1. Field of the Invention
The present invention relates to the fabrication of refractive microlenses. More specifically, a method of forming microlenses self-aligned on a resin pillar is proposed.
2. Description of the Related Technology
Microlenses are microscopic passive optical components that fit on active optoelectronic devices such as detectors, displays, and light emitting devices (light-emitting diodes, transversal and vertical cavity lasers) to improve their optical input or output quality. The areas of applications are wide and cover areas such as telecommunications, information technology, audio-visual services, solar cells, detectors, solid-state light sources, and optical interconnects.
There are basically two types of micro-lenses: diffractive lenses and refractive lenses. A diffractive microlens deflects a light beam by diffraction. It typically consists of single-level or multilevel concentric rings sculptured in a material with refractive index different from the environment.
A refractive microlens deflects a light beam by refraction at its curved surfaces. It is mostly plano-convex: one surface of the microlens is planar, while the other is curved. Refractive microlenses and microlens arrays are available in a variety of organic and inorganic materials, including resins such as photoresist, dielectric materials such as glasses, and semiconductors such as silicon and GaAs. The curvature can be obtained by a wide variety of techniques.
The prior art describes several techniques that produce high-quality diffraction-limited refractive microlenses. Overview articles have been published by P. Pantelis et al., "Polymer microlens arrays", Pure Appl. Opt. 3, pp. 103-108 (1994), and by D. R. Purdy, "Fabrication of complex micro-optic components using photo-sculpting through halftone transmission masks", Pure Appl. Opt. 3, pp. 167-175, (1994).
A particular class of techniques concentrates on forming microlenses in thermoplastic resins like photoresist. An example is published by Popovic et al. in the reference SPIE 898, pp.23-25 (1988). The technique, named reflow technique, comprises the steps of defining the lenses' footprint in a thermoplastic resin, e.g. by photolithography in a photosensitive resin like photoresist, and subsequently heating this material above its reflow temperature. The surface tension draws the island of photoresist into a spherical cap with a volume equal to the original island before reflow. This cap is a plano-convex microlens. Advantages of the technique are, amongst others, the simplicity, the reproducibility, the possibility of integration directly on top of a light-emitting or light-detecting optoelectronic device. The maximum achievable diameter of such lens is limited to approximately 700 .mu.m: a larger island of photoresist does not reflow into a spherical cap but sags in the middle.
Other prior art techniques improve the mechanical strength and chemical stability of photoresist lenses, which improve their market value. One possibility is to transfer the lens shape into the substrate material by etching. Another solution is the use of negative photoresists instead of positive photoresists, as they are chemically more stable. Yet another possibility is implantation of Si to bring the resin material to cross-linking to become insoluble.

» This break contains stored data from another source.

(* ===== verification/Base64.v ===== *)
(** * Base64url decoding, three times

    The guest library (crates/gcp-attestation/src/jwt.rs), the contract
    (contracts/stylus/attestation-verifier/src/lib.rs) and the bootstrap client
    (crates/synddb-bootstrap/src/proof_client.rs) each carry their own decoder.  All
    three are modelled, proved equal, and proved to invert the unpadded base64url
    encoding of RFC 4648, section 5.  A [&str] is passed as its bytes: the decoders
    only look at single bytes, and the [char] loop copies every character but the
    two of the URL alphabet. *)
From Stdlib Require Import Strings.Byte.
From S2P Require Import Prelude RustStd.

(** [u8] shifts: bits shifted out are lost. *)
Definition u8_shl (a k : Z) : Z := Z.land (Z.shiftl a k) 255.
Definition u8_shr (a k : Z) : Z := Z.shiftr a k.

Definition b_eq : byte := "="%byte.
Definition err_b64_char : string := "Invalid base64 character".
Definition err_b64_len : string := "Invalid base64 length".

Definition DECODE_TABLE : list Z := [
  -1; -1; -1; -1; -1; -1; -1; -1; -1; -1; -1; -1; -1; -1; -1; -1; -1; -1; -1; -1; -1; -1; -1;
  -1; -1; -1; -1; -1; -1; -1; -1; -1; -1; -1; -1; -1; -1; -1; -1; -1; -1; -1; -1; 62; -1; -1;
  -1; 63; 52; 53; 54; 55; 56; 57; 58; 59; 60; 61; -1; -1; -1; -2; -1; -1; -1; 0; 1; 2; 3; 4;
  5; 6; 7; 8; 9; 10; 11; 12; 13; 14; 15; 16; 17; 18; 19; 20; 21; 22; 23; 24; 25; -1; -1; -1;
  -1; -1; -1; 26; 27; 28; 29; 30; 31; 32; 33; 34; 35; 36; 37; 38; 39; 40; 41; 42; 43; 44; 45;
  46; 47; 48; 49; 50; 51; -1; -1; -1; -1; -1].

(** [if a < 128 { TABLE[a as usize] } else { -1 }] *)
Definition decode_char (a : byte) : Z :=
  if Z_of_byte a <? 128 then nth (Z.to_nat (Z_of_byte a)) DECODE_TABLE (-1) else -1.

(** ** crates/gcp-attestation/src/jwt.rs *)
Module Gcp.

(** The [while i < input.len()] loop: four bytes per turn. *)
Fixpoint decode_loop (input : bytes) : result string bytes :=
  match input with
  | [] => Ok []
  | a :: b :: c :: d :: rest =>
      let va := decode_char a in
      let vb := decode_char b in
      let vc := decode_char c in
      let vd := decode_char d in
      if (va <? 0) || (vb <? 0) then Err err_b64_char else
      let out1 := byte_of_Z (Z.lor (u8_shl va 2) (u8_shr vb 4)) in
      if decide (c = b_eq) then let? t := decode_loop rest in Ok (out1 :: t) else
      if vc <? 0 then Err err_b64_char else
      let out2 := byte_of_Z (Z.lor (u8_shl vb 4) (u8_shr vc 2)) in
      if decide (d = b_eq) then let? t := decode_loop rest in Ok (out1 :: out2 :: t) else
      if vd <? 0 then Err err_b64_char else
      let out3 := byte_of_Z (Z.lor (u8_shl vc 6) vd) in
      let? t := decode_loop rest in Ok (out1 :: out2 :: out3 :: t)
  | _ => Panic "index out of bounds"
  end.

Definition decode_base64_standard (input : bytes) : result string bytes :=
  if negb (Nat.eqb (length input mod 4) 0) then Err err_b64_len else decode_loop input.

Definition to_standard (c : byte) : byte :=
  match c with "-"%byte => "+"%byte | "_"%byte => "/"%byte | c => c end.

Definition decode_base64url (input : bytes) : result string bytes :=
  let standard := map to_standard input in
  let standard :=
    match (length standard mod 4)%nat with
    | 2%nat => standard ++ [b_eq; b_eq]
    | 3%nat => standard ++ [b_eq]
    | _ => standard
    end in
  decode_base64_standard standard.
End Gcp.

(** ** contracts/stylus/attestation-verifier/src/lib.rs *)
Module OnChain.
Fixpoint decode_loop (input : bytes) : result string bytes :=
  match input with
  | [] => Ok []
  | a :: b :: c :: d :: rest =>
      let va := decode_char a in
      let vb := decode_char b in
      let vc := decode_char c in
      let vd := decode_char d in
      if (va <? 0) || (vb <? 0) then Err err_b64_char else
      let out1 := byte_of_Z (Z.lor (u8_shl va 2) (u8_shr vb 4)) in
      if decide (c = b_eq) then let? t := decode_loop rest in Ok (out1 :: t) else
      if vc <? 0 then Err err_b64_char else
      let out2 := byte_of_Z (Z.lor (u8_shl vb 4) (u8_shr vc 2)) in
      if decide (d = b_eq) then let? t := decode_loop rest in Ok (out1 :: out2 :: t) else
      if vd <? 0 then Err err_b64_char else
      let out3 := byte_of_Z (Z.lor (u8_shl vc 6) vd) in
      let? t := decode_loop rest in Ok (out1 :: out2 :: out3 :: t)
  | _ => Panic "index out of bounds"
  end.

Definition base64_decode (input : bytes) : result string bytes :=
  if negb (Nat.eqb (length input mod 4) 0) then Err err_b64_len else decode_loop input.

Definition to_standard (c : byte) : byte :=
  match c with "-"%byte => "+"%byte | "_"%byte => "/"%byte | c => c end.

Definition base64url_decode (input : bytes) : result string bytes :=
  let standard := map to_standard input in
  let standard :=
    match (length standard mod 4)%nat with
    | 2%nat => standard ++ [b_eq; b_eq]
    | 3%nat => standard ++ [b_eq]
    | _ => standard
    end in
  base64_decode standard.
End OnChain.

(** ** crates/synddb-bootstrap/src/proof_client.rs

    The same decoder, except that a character is looked up only when needed. *)
Module Client.
Fixpoint decode_loop (input : bytes) : result string bytes :=
  match input with
  | [] => Ok []
  | a :: b :: c :: d :: rest =>
      let va := decode_char a in
      let vb := decode_char b in
      if (va <? 0) || (vb <? 0) then Err err_b64_char else
      let out1 := byte_of_Z (Z.lor (u8_shl va 2) (u8_shr vb 4)) in
      if decide (c = b_eq) then let? t := decode_loop rest in Ok (out1 :: t) else
      let vc := decode_char c in
      if vc <? 0 then Err err_b64_char else
      let out2 := byte_of_Z (Z.lor (u8_shl vb 4) (u8_shr vc 2)) in
      if decide (d = b_eq) then let? t := decode_loop rest in Ok (out1 :: out2 :: t) else
      let vd := decode_char d in
      if vd <? 0 then Err err_b64_char else
      let out3 := byte_of_Z (Z.lor (u8_shl vc 6) vd) in
      let? t := decode_loop rest in Ok (out1 :: out2 :: out3 :: t)
  | _ => Panic "index out of bounds"
  end.

Definition base64_decode (input : bytes) : result string bytes :=
  if negb (Nat.eqb (length input mod 4) 0) then Err err_b64_len else decode_loop input.

Definition to_standard (c : byte) : byte :=
  match c with "-"%byte => "+"%byte | "_"%byte => "/"%byte | c => c end.

Definition base64url_decode (input : bytes) : result string bytes :=
  let standard := map to_standard input in
  let standard :=
    match (length standard mod 4)%nat with
    | 2%nat => standard ++ [b_eq; b_eq]
    | 3%nat => standard ++ [b_eq]
    | _ => standard
    end in
  base64_decode standard.
End Client.

(** ** The reference encoding (RFC 4648, section 5, without padding) *)

Definition URL_ALPHABET : bytes :=
  as_bytes "ABCDEFGHIJKLMNOPQRSTUVWXYZabcdefghijklmnopqrstuvwxyz0123456789-_".
Definition sextet_char (v : Z) : byte := nth (Z.to_nat v) URL_ALPHABET "A"%byte.

Fixpoint base64url_encode (b : bytes) : bytes :=
  match b with
  | [] => []
  | [x] => let n := Z_of_byte x * 16 in [sextet_char (n / 64); sextet_char (n mod 64)]
  | [x; y] =>
      let n := (Z_of_byte x * 256 + Z_of_byte y) * 4 in
      [sextet_char (n / 4096); sextet_char (n / 64 mod 64); sextet_char (n mod 64)]
  | x :: y :: z :: r =>
      let n := Z_of_byte x * 65536 + Z_of_byte y * 256 + Z_of_byte z in
      sextet_char (n / 262144) :: sextet_char (n / 4096 mod 64)
      :: sextet_char (n / 64 mod 64) :: sextet_char (n mod 64) :: base64url_encode r
  end.

(** ** Lemmas *)

#[local] Ltac Zify.zify_post_hook ::= Z.to_euclidean_division_equations.

(** Induction by groups of four and of three bytes. *)
Lemma quad_ind {A} (P : list A -> Prop) :
  P [] -> (forall a, P [a]) -> (forall a b, P [a; b]) -> (forall a b c, P [a; b; c]) ->
  (forall a b c d r, P r -> P (a :: b :: c :: d :: r)) -> forall l, P l.
Proof.
  intros H0 H1 H2 H3 H4 l.
  induction l as [l IH] using (well_founded_induction (Wf_nat.well_founded_ltof _ length)).
  destruct l as [|a [|b [|c [|d r]]]]; auto. apply H4, IH. unfold Wf_nat.ltof. cbn. lia.
Qed.

Lemma triple_ind {A} (P : list A -> Prop) :
  P [] -> (forall a, P [a]) -> (forall a b, P [a; b]) ->
  (forall a b c r, P r -> P (a :: b :: c :: r)) -> forall l, P l.
Proof.
  intros H0 H1 H2 H3 l.
  induction l as [l IH] using (well_founded_induction (Wf_nat.well_founded_ltof _ length)).
  destruct l as [|a [|b [|c r]]]; auto. apply H3, IH. unfold Wf_nat.ltof. cbn. lia.
Qed.

Lemma decode_loops_agree l :
  Gcp.decode_loop l = OnChain.decode_loop l /\ Client.decode_loop l = OnChain.decode_loop l.
Proof.
  induction l as [| | | |a b c d r [IH1 IH2]] using quad_ind; [done..|].
  cbn -[decode_char]. by rewrite IH1, IH2.
Qed.

Lemma quad_len {A} (a b c d : A) r : (length (a :: b :: c :: d :: r) mod 4 = length r mod 4)%nat.
Proof.
  replace (length (a :: b :: c :: d :: r)) with (length r + 1 * 4)%nat by (cbn; lia).
  by rewrite Nat.Div0.mod_add.
Qed.

Lemma decode_loop_no_panic l w :
  (length l mod 4 = 0)%nat -> OnChain.decode_loop l <> Panic w.
Proof.
  revert w. induction l as [| | | |a b c d r IH] using quad_ind; intros w Hl; try done.
  rewrite quad_len in Hl. cbn -[decode_char]. specialize (IH w Hl).
  repeat (destruct (_ || _) || case_decide || destruct (_ <? 0)); try done;
    destruct (OnChain.decode_loop r); cbn; congruence.
Qed.

Lemma padded_len l :
  (length l mod 4 <> 1)%nat ->
  (length (match length l mod 4 with 2 => l ++ [b_eq; b_eq] | 3 => l ++ [b_eq] | _ => l end)%nat
    mod 4 = 0)%nat.
Proof.
  intros H. pose proof (Nat.mod_upper_bound (length l) 4 ltac:(lia)) as Hb.
  pose proof (Nat.div_mod_eq (length l) 4) as Hd.
  assert (Hm : forall k, (length l mod 4 + k = 4)%nat -> ((length l + k) mod 4 = 0)%nat).
  { intros k Hk. replace (length l + k)%nat with (0 + (length l / 4 + 1) * 4)%nat by lia.
    by rewrite Nat.Div0.mod_add. }
  destruct (length l mod 4)%nat as [|[|[|[|]]]] eqn:E; try lia;
    rewrite ?length_app; cbn [length]; apply Hm; lia.
Qed.

(** Disjoint [|] is addition. *)
Lemma lor_add a b k : 0 <= k -> 0 <= b < 2 ^ k -> Z.lor (a * 2 ^ k) b = a * 2 ^ k + b.
Proof.
  intros Hk Hb. symmetry. apply Z.add_nocarry_lor. apply Z.bits_inj'. intros n Hn.
  rewrite Z.land_spec, Z.bits_0. destruct (Z.lt_ge_cases n k) as [Hlt|Hge].
  - by rewrite Z.mul_pow2_bits_low.
  - assert (2 ^ k <= 2 ^ n) by (apply Z.pow_le_mono_r; lia).
    rewrite (proj2 (Z.testbit_false b n Hn)); [by rewrite andb_false_r|].
    by rewrite Z.div_small by lia.
Qed.

Lemma sextet_decode v :
  0 <= v < 64 ->
  decode_char (OnChain.to_standard (sextet_char v)) = v /\
  OnChain.to_standard (sextet_char v) <> b_eq.
Proof.
  intros H. assert (Hall : forallb (fun n => (decode_char (OnChain.to_standard (sextet_char (Z.of_nat n))) =? Z.of_nat n)
      && negb (bool_decide (OnChain.to_standard (sextet_char (Z.of_nat n)) = b_eq))) (seq 0 64) = true)
    by (vm_compute; reflexivity).
  rewrite forallb_forall in Hall. specialize (Hall (Z.to_nat v)).
  rewrite Z2Nat.id in Hall by lia. rewrite in_seq in Hall. specialize (Hall ltac:(lia)).
  bool_to_prop. done.
Qed.

Lemma byte_of_Z_eq b z : z = Z_of_byte b -> byte_of_Z z = b.
Proof. intros ->. apply byte_of_Z_of_byte. Qed.


Lemma u8_shl_eq a k : 0 <= k -> u8_shl a k = (a * 2 ^ k) mod 256.
Proof.
  intros Hk. unfold u8_shl. rewrite Z.shiftl_mul_pow2 by done.
  change 255 with (Z.ones 8). by rewrite Z.land_ones by lia.
Qed.

Lemma out1_eq va vb : 0 <= va < 64 -> 0 <= vb < 64 ->
  Z.lor (u8_shl va 2) (u8_shr vb 4) = va * 4 + vb / 16.
Proof.
  intros Ha Hb. rewrite u8_shl_eq, Z.mod_small by lia. unfold u8_shr.
  rewrite Z.shiftr_div_pow2 by lia. apply (lor_add va (vb / 16) 2); [lia|].
  change (2 ^ 2) with 4. lia.
Qed.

A drawback of said reflow technique is that the portion of the sphere which is obtained is always substantially smaller than a hemisphere. In other words, the cap height is much smaller than the radius of curvature. This is due to the limited aspect ratio of the photoresist island before reflow. The limited ratio of peak height to radius of the lens means that such lens is not suited for improving the light output of solid-state light-emitters like planar light-emitting diodes which have a Lambertian emission profile (i.e., they emit light in all directions). Indeed, the optimum lens shape for this purpose is an almost complete sphere, or, even better, an ellipsoid with the long axis perpendicular to the light-emitting surface. Such shapes cannot be made with prior-art photoresist reflow techniques.

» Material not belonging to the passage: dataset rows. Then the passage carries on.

Definition current_batch (it : t) (ix : BatchIndex.t) : option BatchInfo.t :=
  BatchIndex.get_batch_at_index ix (batch_idx it).

Definition current_sequence (it : t) (ix : BatchIndex.t) : option Z :=
  (fun b => u64_add (BatchInfo.start_sequence b) (message_offset it)) <$> current_batch it ix.

Definition is_exhausted (it : t) (ix : BatchIndex.t) : bool :=
  (BatchIndex.len ix <=? batch_idx it)%nat.

Definition advance (it : t) (ix : BatchIndex.t) : t * bool :=
  match current_batch it ix with
  | Some batch =>
      let off := u64_add (message_offset it) 1 in
      let it' := if BatchInfo.len batch <=? off then mk (S (batch_idx it)) 0
                 else mk (batch_idx it) off in
      (it', negb (is_exhausted it' ix))
  | None => (it, false)
  end.

Definition advance_to_next_batch (it : t) : t := mk (S (batch_idx it)) 0.
Definition reset (it : t) : t := mk 0 0.

End BatchIterator.

(** ** Well-formed listings: what [list_batches] documents *)

(** Batches sorted by start, disjoint, non-empty, and below the last [u64]
    (so [end + 1] does not wrap). *)
Definition batch_before (a b : BatchInfo.t) : Prop :=
  BatchInfo.end_sequence a < BatchInfo.start_sequence b.
Definition batch_ok (b : BatchInfo.t) : Prop :=
  0 <= BatchInfo.start_sequence b <= BatchInfo.end_sequence b /\ BatchInfo.end_sequence b < u64_max.
Definition wf_listing (l : list BatchInfo.t) : Prop :=
  Forall batch_ok l /\ StronglySorted batch_before l.

(** The sequence numbers a listing covers, in order. *)
Definition batch_sequences (b : BatchInfo.t) : list Z :=
  seqZ (BatchInfo.start_sequence b) (BatchInfo.len b).
Definition sequences (l : list BatchInfo.t) : list Z := concat (map batch_sequences l).

Lemma wf_listing_cons b l :
  wf_listing (b :: l) -> batch_ok b /\ Forall (batch_before b) l /\ wf_listing l.
Proof.
  intros [Hf Hs]. inversion Hf; inversion Hs; subst. unfold wf_listing. auto.
Qed.

Lemma wf_listing_lookup l i j a b :
  wf_listing l -> (i < j)%nat -> l !! i = Some a -> l !! j = Some b ->
  batch_ok a /\ batch_ok b /\ batch_before a b.
Proof.
  revert i j. induction l as [|x l IH]; intros i j Hwf Hij Ha Hb; [done|].
  apply wf_listing_cons in Hwf as (Hx & Hlt & Hwf).
  destruct j as [|j]; [lia|]. cbn in Hb. destruct i as [|i]; cbn in Ha.
  - injection Ha as <-. split; [done|]. pose proof (proj1 Hwf) as Hok.
    rewrite Forall_lookup in Hok, Hlt. eauto.
  - apply (IH i j); auto; lia.
Qed.

Lemma wf_batch_ok l b : wf_listing l -> b ∈ l -> batch_ok b.
Proof. intros [Hf _]. rewrite Forall_forall in Hf. apply Hf. Qed.

Lemma batch_ok_len b :
  batch_ok b -> BatchInfo.len b = BatchInfo.end_sequence b - BatchInfo.start_sequence b + 1.
Proof.
  unfold batch_ok, u64_max. intros H.
  rewrite len_spec; unfold is_u64, u64_max; lia.
Qed.

Lemma partitioned_le l s :
  wf_listing l -> partitioned (fun b => BatchInfo.start_sequence b <=? s) l.
Proof.
  intros Hwf i j x y Hij Hx Hy Hp.
  destruct (wf_listing_lookup l i j x y) as (Ha & Hb & Hlt); auto.
  unfold batch_ok, batch_before in *. bool_to_prop. apply Z.leb_le. lia.
Qed.

Lemma partitioned_lt l s :
  wf_listing l -> partitioned (fun b => BatchInfo.start_sequence b <? s) l.
Proof.
  intros Hwf i j x y Hij Hx Hy Hp.
  destruct (wf_listing_lookup l i j x y) as (Ha & Hb & Hlt); auto.
  unfold batch_ok, batch_before in *. bool_to_prop. apply Z.ltb_lt. lia.
Qed.

Lemma find_at {A} (f : A -> bool) l i x :
  l !! i = Some x -> f x = true -> (forall j y, (j < i)%nat -> l !! j = Some y -> f y = false) ->
  find f l = Some x.
Proof.
  revert i. induction l as [|a l IH]; intros i Hi Hx Hlt; [done|]. simpl.
  destruct i as [|i]; [simpl in Hi; injection Hi as ->; by rewrite Hx|].
  rewrite (Hlt 0%nat a) by (simpl; auto; lia).
  apply (IH i); auto. intros j y Hj Hy. apply (Hlt (S j)); auto; lia.
Qed.

Lemma find_none_all {A} (f : A -> bool) l :
  (forall j y, l !! j = Some y -> f y = false) -> find f l = None.
Proof.
  induction l as [|a l IH]; intros H; [done|]. simpl.
  rewrite (H 0%nat a) by done. apply IH. intros j y. apply (H (S j)).
Qed.

(** The bisection lookup is the linear one. *)
Lemma find_containing_eq_find (l : list BatchInfo.t) (s : Z) :
  wf_listing l ->
  BatchIndex.find_batch_containing (BatchIndex.mk l) s = find (fun b => BatchInfo.contains b s) l.
Proof.
  intros Hwf. unfold BatchIndex.find_batch_containing. cbn [BatchIndex.batches].
  destruct (partition_point_spec _ _ (partitioned_le l s Hwf)) as (Hle & Hlt & Hge).
  destruct (partition_point _ l) as [|i].
  - symmetry. apply find_none_all. intros j y Hy.
    pose proof (Hge j y ltac:(lia) Hy). bool_to_prop. apply contains_false. lia.
  - destruct (lookup_lt_is_Some_2 l i) as [b Hb]; [lia|]. rewrite Hb.
    pose proof (Hlt i b ltac:(lia) Hb) as Hbs. bool_to_prop.
    destruct (BatchInfo.contains b s) eqn:Ec; symmetry.
    + apply (find_at _ _ i); auto. intros j y Hj Hy.
      destruct (wf_listing_lookup l j i y b) as (_ & _ & Hbef); auto.
      unfold batch_before in Hbef. apply contains_false. lia.
    + apply find_none_all. intros j y Hy.
      destruct (Nat.lt_trichotomy j i) as [Hj|[->|Hj]]; [|congruence|].
      * destruct (wf_listing_lookup l j i y b) as (_ & _ & Hbef); auto.
        unfold batch_before in Hbef. apply contains_false. lia.
      * pose proof (Hge j y ltac:(lia) Hy). bool_to_prop. apply contains_false. lia.
Qed.

Definition demo_listing : list BatchInfo.t :=
  [BatchInfo.new 0 4 "a"; BatchInfo.new 5 5 "b"; BatchInfo.new 9 12 "c"].

Lemma demo_listing_wf : wf_listing demo_listing.
Proof.
  split; repeat constructor; unfold batch_before; vm_compute; congruence.
Qed.

Lemma find_batch_containing_sound l s b :
  BatchIndex.find_batch_containing (BatchIndex.mk l) s = Some b ->
  b ∈ l /\ BatchInfo.contains b s = true.
Proof.
  unfold BatchIndex.find_batch_containing. cbn [BatchIndex.batches].
  destruct (partition_point _ l) as [|i]; [done|].
  destruct (l !! i) as [b'|] eqn:Hb; [|done].
  destruct (BatchInfo.contains b' s) eqn:Ec; [|done]. intros [= <-].
  split; [|done]. by eapply list_elem_of_lookup_2.
Qed.

Lemma find_batch_containing_complete l s b :
  wf_listing l -> b ∈ l -> BatchInfo.contains b s = true ->
  is_Some (BatchIndex.find_batch_containing (BatchIndex.mk l) s).
Proof.
  intros Hwf Hin Hc. rewrite find_containing_eq_find by done.
  destruct (find _ l) eqn:E; [by eexists|].
  apply find_none with (x := b) in E; [congruence | by apply list_elem_of_In].
Qed.

(** [find_first_batch_starting_at_or_after] is the least batch at or after. *)
Lemma find_first_at_or_after_spec l s :
  wf_listing l ->
  match BatchIndex.find_first_batch_starting_at_or_after (BatchIndex.mk l) s with
  | Some b => b ∈ l /\ s <= BatchInfo.start_sequence b /\
      (forall b', b' ∈ l -> s <= BatchInfo.start_sequence b' ->
                  BatchInfo.start_sequence b <= BatchInfo.start_sequence b')
  | None => forall b', b' ∈ l -> BatchInfo.start_sequence b' < s
  end.
Proof.
  intros Hwf. unfold BatchIndex.find_first_batch_starting_at_or_after. cbn [BatchIndex.batches].
  destruct (partition_point_spec _ _ (partitioned_lt l s Hwf)) as (Hle & Hlt & Hge).
  set (i := partition_point _ l) in *. destruct (l !! i) as [b|] eqn:Hb.
  - split; [by eapply list_elem_of_lookup_2|]. split.
    { pose proof (Hge i b ltac:(lia) Hb). bool_to_prop. lia. }
    intros b' (j & Hj)%list_elem_of_lookup_1 Hs.
    destruct (Nat.lt_trichotomy j i) as [H|[->|H]]; [| |].
    + pose proof (Hlt j b' H Hj). bool_to_prop. lia.
    + replace b' with b by congruence. lia.
    + destruct (wf_listing_lookup l i j b b') as (Hok & _ & Hbef); auto.
      unfold batch_ok, batch_before in *. lia.
  - intros b' (j & Hj)%list_elem_of_lookup_1.
    apply lookup_ge_None in Hb. pose proof (lookup_lt_Some _ _ _ Hj).
    pose proof (Hlt j b' ltac:(lia) Hj). bool_to_prop. lia.
Qed.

In U.S. Pat. No. 4,689,291 a method has been proposed to improve the repeatability of the reflow technique by confining the reflow to a pedestal formed prior to the microlens fabrication. This method is also described in above-mentioned reference Popovic et al., SPIE 898, PP. 23-25 (1988). Lenses formed according to this method have an improved ratio of peak height to radius, and hence are better suited for integration on light emitters. As shown in FIG. 2 of said reference, the shape of the lens obtained in this way is, however, still far from hemispherical.